__YOUR ASSIGNMENT__
Every line with the string "checked" should be copied from the data.

__INPUT MATERIAL__
= = = = = = =

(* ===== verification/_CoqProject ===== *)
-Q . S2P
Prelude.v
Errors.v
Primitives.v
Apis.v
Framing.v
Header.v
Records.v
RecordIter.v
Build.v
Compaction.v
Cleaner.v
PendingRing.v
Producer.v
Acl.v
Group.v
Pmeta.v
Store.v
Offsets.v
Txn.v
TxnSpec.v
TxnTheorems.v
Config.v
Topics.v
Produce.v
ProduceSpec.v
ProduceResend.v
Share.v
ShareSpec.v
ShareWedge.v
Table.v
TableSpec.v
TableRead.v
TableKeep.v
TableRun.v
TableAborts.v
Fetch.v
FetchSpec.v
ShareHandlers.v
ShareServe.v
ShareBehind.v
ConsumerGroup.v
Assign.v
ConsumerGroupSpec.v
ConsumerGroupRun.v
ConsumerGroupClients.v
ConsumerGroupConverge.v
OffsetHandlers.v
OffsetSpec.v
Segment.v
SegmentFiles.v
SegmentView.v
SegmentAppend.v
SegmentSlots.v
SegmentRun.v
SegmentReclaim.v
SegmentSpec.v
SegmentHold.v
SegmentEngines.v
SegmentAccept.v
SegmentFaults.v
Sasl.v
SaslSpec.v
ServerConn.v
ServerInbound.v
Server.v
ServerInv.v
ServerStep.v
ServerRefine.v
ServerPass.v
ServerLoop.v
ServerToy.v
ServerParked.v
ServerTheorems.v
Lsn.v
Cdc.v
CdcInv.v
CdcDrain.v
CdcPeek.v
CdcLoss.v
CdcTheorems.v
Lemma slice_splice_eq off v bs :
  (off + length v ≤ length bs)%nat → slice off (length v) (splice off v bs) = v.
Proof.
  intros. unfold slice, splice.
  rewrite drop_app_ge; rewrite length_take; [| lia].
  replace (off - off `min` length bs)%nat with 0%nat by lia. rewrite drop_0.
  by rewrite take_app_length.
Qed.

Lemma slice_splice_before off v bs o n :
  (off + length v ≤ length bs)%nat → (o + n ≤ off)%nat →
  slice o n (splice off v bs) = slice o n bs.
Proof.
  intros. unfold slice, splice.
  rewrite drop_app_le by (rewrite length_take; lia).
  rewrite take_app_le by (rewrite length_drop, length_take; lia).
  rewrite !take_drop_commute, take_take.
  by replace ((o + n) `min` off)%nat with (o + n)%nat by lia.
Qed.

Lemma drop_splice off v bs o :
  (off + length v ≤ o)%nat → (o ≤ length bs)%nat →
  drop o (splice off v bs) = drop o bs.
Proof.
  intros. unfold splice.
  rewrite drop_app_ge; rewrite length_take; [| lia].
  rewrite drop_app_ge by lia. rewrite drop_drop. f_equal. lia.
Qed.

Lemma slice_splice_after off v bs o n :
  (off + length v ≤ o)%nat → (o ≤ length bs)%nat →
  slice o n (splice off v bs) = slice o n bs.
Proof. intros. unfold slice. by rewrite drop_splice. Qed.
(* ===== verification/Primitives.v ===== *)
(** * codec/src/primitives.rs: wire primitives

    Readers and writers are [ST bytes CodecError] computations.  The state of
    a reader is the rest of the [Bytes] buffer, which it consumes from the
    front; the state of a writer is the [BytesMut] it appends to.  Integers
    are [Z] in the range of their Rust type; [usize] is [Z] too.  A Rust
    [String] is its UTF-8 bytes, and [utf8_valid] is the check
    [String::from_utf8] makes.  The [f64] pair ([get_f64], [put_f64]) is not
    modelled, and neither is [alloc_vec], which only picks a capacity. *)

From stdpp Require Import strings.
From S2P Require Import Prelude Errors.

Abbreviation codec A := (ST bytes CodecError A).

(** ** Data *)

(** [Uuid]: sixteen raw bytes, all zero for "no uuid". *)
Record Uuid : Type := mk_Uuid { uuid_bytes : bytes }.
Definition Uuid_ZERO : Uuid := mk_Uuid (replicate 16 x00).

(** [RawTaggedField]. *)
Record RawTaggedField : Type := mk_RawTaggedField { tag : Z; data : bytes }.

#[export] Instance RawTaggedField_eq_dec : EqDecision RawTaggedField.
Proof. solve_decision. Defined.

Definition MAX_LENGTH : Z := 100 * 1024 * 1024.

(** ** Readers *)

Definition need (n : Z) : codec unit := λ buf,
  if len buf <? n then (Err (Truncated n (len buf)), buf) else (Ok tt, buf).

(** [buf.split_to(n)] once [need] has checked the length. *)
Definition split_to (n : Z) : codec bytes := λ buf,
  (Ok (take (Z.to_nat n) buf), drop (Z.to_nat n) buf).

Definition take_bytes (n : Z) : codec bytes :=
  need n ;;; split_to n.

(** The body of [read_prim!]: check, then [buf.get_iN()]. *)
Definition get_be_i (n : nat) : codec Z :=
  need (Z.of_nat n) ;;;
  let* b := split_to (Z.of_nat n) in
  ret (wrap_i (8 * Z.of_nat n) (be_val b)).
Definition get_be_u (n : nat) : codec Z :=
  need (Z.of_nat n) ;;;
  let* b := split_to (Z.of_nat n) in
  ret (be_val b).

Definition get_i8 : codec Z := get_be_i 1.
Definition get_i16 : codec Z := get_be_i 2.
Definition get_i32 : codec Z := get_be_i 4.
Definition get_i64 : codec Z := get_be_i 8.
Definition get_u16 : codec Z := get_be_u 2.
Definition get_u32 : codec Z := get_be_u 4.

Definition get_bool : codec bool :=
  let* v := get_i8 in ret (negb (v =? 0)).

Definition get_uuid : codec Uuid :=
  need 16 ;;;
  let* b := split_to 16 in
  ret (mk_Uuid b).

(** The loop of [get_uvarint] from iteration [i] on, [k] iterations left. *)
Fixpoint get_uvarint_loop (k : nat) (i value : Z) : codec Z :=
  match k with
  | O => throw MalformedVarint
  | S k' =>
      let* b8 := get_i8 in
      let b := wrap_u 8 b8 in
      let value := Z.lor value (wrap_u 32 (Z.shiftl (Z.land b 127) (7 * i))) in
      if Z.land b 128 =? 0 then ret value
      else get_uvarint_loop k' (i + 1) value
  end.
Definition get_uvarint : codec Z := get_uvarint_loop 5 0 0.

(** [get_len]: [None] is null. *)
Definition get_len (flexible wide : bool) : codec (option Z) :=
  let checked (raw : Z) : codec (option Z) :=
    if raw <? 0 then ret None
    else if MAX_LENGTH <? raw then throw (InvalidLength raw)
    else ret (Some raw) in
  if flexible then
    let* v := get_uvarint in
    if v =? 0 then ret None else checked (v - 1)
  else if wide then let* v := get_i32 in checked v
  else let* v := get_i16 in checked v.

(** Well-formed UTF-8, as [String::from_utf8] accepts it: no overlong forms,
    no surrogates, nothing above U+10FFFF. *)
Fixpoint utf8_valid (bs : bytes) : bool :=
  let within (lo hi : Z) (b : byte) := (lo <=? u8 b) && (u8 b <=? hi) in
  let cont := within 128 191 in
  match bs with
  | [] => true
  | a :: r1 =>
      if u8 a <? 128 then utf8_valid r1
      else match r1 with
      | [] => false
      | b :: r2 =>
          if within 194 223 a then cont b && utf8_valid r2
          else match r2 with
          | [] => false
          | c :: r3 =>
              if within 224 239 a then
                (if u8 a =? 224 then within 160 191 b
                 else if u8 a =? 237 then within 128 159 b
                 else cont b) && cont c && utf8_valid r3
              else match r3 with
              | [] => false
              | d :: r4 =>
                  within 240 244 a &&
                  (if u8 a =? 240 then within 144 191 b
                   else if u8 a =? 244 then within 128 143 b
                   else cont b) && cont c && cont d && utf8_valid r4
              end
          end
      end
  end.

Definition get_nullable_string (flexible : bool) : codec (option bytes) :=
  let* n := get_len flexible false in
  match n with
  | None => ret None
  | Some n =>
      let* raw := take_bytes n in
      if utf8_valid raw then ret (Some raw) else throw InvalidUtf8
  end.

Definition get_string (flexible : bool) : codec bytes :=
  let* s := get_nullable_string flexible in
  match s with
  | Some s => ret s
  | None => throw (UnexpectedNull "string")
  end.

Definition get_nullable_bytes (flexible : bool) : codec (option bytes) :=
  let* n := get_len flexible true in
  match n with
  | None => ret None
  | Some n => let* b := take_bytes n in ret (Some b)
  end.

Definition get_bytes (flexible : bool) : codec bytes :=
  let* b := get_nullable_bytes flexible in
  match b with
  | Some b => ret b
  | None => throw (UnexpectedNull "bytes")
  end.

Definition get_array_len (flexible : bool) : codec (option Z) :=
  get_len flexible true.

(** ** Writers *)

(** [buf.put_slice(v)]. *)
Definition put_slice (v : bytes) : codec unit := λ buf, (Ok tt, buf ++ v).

= = = = = = =

__RESPONSE BELOW__
(** [buf.split_to(n)] once [need] has checked the length. *)
  let checked (raw : Z) : codec (option Z) :=
    if v =? 0 then ret None else checked (v - 1)
  else if wide then let* v := get_i32 in checked v
  else let* v := get_i16 in checked v.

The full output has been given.